Look through the listing below and write out exactly the lines from the line with "assert (∀ (b" to the line with "sn Hm. apply", both included, and no others.

━━━ Data for the task

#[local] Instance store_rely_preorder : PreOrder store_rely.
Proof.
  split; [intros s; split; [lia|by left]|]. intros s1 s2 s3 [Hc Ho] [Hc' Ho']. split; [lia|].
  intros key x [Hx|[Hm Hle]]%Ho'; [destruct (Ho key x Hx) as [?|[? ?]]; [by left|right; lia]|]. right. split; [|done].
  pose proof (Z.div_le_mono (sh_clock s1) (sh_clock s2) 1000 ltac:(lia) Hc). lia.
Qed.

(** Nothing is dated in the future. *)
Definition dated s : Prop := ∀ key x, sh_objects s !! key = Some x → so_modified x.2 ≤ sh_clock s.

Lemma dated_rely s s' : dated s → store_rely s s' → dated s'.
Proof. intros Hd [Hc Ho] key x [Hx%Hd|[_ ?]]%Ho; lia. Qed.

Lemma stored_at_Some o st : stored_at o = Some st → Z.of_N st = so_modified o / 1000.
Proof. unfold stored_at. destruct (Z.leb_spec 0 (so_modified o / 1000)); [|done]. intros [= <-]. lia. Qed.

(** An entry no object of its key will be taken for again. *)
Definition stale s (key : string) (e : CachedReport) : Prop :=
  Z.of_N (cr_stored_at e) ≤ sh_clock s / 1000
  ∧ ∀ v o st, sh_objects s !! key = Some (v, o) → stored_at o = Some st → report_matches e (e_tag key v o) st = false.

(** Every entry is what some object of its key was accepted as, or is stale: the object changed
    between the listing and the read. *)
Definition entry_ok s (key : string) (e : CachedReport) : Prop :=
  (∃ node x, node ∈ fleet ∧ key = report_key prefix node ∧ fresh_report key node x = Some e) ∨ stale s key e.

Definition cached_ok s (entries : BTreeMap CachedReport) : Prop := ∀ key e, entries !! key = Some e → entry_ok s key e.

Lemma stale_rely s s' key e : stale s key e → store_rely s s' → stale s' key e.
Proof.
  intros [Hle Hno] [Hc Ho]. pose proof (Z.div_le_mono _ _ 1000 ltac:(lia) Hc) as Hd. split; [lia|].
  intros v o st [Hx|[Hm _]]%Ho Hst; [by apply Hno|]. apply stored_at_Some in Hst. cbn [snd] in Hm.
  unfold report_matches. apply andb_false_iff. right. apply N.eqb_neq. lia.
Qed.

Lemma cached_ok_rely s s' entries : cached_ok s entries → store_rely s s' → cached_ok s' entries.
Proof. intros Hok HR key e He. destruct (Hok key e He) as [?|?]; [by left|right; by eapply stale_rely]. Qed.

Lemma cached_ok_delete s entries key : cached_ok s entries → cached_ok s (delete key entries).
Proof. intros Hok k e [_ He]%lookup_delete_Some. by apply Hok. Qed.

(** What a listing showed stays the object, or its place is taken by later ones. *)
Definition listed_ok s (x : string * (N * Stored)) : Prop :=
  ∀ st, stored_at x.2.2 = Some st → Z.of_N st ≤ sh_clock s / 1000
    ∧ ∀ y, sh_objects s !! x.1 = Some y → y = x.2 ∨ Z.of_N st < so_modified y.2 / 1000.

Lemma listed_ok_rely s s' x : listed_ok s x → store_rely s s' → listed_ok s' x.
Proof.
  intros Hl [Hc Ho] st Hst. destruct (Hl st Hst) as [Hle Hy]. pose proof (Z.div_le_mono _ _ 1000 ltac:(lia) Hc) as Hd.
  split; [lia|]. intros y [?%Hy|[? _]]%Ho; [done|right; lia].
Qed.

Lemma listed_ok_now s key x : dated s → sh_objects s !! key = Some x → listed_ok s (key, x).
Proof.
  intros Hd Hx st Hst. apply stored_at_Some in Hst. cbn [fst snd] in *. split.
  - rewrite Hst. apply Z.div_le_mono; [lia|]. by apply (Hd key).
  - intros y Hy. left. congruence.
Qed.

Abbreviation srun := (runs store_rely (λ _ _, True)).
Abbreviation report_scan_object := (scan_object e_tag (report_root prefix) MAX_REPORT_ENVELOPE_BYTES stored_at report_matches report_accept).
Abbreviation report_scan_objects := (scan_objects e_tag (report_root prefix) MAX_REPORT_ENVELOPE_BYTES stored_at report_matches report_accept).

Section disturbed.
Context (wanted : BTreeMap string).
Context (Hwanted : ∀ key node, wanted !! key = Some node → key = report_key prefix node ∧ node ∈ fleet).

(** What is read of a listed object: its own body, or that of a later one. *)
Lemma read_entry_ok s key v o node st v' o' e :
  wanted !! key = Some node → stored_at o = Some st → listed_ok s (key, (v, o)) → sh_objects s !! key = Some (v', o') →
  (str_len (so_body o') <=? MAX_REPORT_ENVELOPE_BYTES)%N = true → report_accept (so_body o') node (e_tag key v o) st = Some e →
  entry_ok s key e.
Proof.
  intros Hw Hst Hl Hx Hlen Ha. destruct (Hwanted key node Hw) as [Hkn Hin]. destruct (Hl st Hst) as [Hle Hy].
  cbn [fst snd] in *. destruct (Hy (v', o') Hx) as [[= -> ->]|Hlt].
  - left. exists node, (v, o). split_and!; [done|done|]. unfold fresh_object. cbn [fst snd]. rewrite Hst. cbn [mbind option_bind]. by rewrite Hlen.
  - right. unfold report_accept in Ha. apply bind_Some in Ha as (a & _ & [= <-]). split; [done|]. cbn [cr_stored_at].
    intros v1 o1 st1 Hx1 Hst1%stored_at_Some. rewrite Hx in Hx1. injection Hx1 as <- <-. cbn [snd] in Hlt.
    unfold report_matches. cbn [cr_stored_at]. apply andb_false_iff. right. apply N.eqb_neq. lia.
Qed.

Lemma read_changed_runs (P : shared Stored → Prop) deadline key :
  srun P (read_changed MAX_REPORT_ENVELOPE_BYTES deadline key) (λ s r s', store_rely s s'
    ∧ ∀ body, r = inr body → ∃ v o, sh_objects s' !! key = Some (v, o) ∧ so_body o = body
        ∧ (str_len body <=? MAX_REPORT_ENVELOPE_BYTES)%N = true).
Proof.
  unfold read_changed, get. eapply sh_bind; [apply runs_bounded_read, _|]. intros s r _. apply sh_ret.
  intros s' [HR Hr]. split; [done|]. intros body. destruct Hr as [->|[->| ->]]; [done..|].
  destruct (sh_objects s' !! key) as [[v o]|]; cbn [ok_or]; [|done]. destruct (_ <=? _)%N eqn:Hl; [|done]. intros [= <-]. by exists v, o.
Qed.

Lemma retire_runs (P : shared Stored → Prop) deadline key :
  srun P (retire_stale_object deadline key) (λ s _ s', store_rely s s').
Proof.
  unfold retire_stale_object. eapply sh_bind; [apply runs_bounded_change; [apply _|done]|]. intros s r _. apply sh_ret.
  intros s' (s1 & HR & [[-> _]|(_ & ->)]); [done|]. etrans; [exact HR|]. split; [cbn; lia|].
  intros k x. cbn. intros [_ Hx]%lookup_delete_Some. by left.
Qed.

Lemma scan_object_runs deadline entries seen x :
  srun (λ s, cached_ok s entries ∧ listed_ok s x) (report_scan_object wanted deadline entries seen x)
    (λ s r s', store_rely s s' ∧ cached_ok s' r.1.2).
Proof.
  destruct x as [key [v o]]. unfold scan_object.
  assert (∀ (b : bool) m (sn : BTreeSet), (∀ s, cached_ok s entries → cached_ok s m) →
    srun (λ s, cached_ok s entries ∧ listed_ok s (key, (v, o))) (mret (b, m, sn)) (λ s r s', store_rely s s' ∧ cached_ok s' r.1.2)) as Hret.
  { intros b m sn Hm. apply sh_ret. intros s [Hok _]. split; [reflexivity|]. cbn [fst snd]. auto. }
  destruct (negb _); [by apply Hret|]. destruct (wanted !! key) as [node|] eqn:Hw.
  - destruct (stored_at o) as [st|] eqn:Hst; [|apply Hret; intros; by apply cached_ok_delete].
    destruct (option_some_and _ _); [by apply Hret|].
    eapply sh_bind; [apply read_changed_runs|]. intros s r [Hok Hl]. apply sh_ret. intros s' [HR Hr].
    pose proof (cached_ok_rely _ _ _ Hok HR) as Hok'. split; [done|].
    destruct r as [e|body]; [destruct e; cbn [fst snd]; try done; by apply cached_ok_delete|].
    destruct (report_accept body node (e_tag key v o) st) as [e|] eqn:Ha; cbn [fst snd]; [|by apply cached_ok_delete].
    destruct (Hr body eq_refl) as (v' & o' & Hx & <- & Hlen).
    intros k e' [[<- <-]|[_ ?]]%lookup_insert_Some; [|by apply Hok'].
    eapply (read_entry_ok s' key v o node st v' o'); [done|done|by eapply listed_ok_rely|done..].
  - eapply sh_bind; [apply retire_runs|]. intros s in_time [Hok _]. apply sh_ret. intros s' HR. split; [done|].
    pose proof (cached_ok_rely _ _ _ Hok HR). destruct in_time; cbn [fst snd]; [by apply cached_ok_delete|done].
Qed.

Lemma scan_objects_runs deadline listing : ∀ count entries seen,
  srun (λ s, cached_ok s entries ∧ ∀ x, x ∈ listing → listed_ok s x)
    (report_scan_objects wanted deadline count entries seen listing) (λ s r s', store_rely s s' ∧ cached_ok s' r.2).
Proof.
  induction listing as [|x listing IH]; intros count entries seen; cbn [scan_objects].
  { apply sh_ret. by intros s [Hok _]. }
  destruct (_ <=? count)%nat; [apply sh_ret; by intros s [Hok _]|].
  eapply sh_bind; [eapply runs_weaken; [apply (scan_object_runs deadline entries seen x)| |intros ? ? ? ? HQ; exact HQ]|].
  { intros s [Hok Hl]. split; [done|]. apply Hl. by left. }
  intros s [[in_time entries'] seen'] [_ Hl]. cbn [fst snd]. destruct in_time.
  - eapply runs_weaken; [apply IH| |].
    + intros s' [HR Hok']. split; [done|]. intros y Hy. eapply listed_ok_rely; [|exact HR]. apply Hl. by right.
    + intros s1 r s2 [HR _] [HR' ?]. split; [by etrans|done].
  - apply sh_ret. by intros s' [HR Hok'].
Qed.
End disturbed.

━━━━━━

Worked solution →
  assert (∀ (b : bool) m (sn : BTreeSet), (∀ s, cached_ok s entries → cached_ok s m) →
    srun (λ s, cached_ok s entries ∧ listed_ok s (key, (v, o))) (mret (b, m, sn)) (λ s r s', store_rely s s' ∧ cached_ok s' r.1.2)) as Hret.
  { intros b m sn Hm. apply sh_ret. intros s [Hok _]. split; [reflexivity|]. cbn [fst snd]. auto. }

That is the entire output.